From the entries below, output the line with "Forall (fun s" and each following line up to and including the line with "intros cfg steps.", exactly as written.

============================================================

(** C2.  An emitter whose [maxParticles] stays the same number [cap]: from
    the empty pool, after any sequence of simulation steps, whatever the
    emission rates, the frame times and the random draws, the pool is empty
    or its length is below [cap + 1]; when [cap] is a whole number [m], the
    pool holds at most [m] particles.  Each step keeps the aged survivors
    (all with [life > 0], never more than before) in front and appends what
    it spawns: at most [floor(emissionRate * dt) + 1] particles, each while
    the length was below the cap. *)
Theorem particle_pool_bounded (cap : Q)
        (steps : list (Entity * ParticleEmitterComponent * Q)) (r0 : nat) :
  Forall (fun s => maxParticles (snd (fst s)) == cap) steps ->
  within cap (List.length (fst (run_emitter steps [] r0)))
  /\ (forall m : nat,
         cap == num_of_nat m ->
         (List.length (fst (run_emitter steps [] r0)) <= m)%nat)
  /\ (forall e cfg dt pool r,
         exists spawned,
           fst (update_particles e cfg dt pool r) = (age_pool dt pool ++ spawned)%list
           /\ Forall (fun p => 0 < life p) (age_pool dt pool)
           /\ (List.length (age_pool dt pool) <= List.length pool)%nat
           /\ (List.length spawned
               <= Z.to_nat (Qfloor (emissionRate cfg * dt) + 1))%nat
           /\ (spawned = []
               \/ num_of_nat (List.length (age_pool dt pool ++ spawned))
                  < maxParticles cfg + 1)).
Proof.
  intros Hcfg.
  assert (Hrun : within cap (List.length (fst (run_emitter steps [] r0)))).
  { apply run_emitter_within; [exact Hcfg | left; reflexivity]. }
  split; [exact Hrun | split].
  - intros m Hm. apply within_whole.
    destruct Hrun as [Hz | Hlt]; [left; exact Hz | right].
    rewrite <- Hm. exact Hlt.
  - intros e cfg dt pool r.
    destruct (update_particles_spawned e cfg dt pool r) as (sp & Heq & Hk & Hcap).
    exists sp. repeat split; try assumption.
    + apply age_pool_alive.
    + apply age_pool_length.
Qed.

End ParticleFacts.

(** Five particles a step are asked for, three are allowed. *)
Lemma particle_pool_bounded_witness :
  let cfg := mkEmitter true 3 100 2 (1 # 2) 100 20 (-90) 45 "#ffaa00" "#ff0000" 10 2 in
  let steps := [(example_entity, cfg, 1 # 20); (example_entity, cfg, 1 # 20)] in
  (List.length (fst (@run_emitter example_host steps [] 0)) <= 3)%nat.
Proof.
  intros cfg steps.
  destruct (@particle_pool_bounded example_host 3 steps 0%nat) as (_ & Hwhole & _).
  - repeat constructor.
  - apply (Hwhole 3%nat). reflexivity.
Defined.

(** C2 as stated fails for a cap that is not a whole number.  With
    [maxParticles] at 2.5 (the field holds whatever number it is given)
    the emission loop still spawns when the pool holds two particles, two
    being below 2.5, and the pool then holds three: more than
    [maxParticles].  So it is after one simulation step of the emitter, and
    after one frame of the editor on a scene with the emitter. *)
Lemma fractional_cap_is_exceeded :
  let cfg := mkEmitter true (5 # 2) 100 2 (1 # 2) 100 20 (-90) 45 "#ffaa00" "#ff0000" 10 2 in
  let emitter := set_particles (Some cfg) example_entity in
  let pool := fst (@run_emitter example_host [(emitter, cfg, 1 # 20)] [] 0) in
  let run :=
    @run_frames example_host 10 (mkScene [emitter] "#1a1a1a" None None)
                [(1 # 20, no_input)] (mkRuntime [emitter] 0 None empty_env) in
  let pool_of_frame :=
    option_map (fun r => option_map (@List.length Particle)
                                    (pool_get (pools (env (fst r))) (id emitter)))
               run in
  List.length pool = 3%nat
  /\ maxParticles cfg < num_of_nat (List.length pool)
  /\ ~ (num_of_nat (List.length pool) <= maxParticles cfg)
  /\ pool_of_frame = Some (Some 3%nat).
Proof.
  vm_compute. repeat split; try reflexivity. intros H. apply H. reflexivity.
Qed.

============================================================

• Written answer:
  Forall (fun s => maxParticles (snd (fst s)) == cap) steps ->
  within cap (List.length (fst (run_emitter steps [] r0)))
  /\ (forall m : nat,
         cap == num_of_nat m ->
         (List.length (fst (run_emitter steps [] r0)) <= m)%nat)
  /\ (forall e cfg dt pool r,
         exists spawned,
           fst (update_particles e cfg dt pool r) = (age_pool dt pool ++ spawned)%list
           /\ Forall (fun p => 0 < life p) (age_pool dt pool)
           /\ (List.length (age_pool dt pool) <= List.length pool)%nat
           /\ (List.length spawned
               <= Z.to_nat (Qfloor (emissionRate cfg * dt) + 1))%nat
           /\ (spawned = []
               \/ num_of_nat (List.length (age_pool dt pool ++ spawned))
                  < maxParticles cfg + 1)).
Proof.
  intros Hcfg.
  assert (Hrun : within cap (List.length (fst (run_emitter steps [] r0)))).
  { apply run_emitter_within; [exact Hcfg | left; reflexivity]. }
  split; [exact Hrun | split].
  - intros m Hm. apply within_whole.
    destruct Hrun as [Hz | Hlt]; [left; exact Hz | right].
    rewrite <- Hm. exact Hlt.
  - intros e cfg dt pool r.
    destruct (update_particles_spawned e cfg dt pool r) as (sp & Heq & Hk & Hcap).
    exists sp. repeat split; try assumption.
    + apply age_pool_alive.
    + apply age_pool_length.
Qed.

End ParticleFacts.

(** Five particles a step are asked for, three are allowed. *)
Lemma particle_pool_bounded_witness :
  let cfg := mkEmitter true 3 100 2 (1 # 2) 100 20 (-90) 45 "#ffaa00" "#ff0000" 10 2 in
  let steps := [(example_entity, cfg, 1 # 20); (example_entity, cfg, 1 # 20)] in
  (List.length (fst (@run_emitter example_host steps [] 0)) <= 3)%nat.
Proof.
  intros cfg steps.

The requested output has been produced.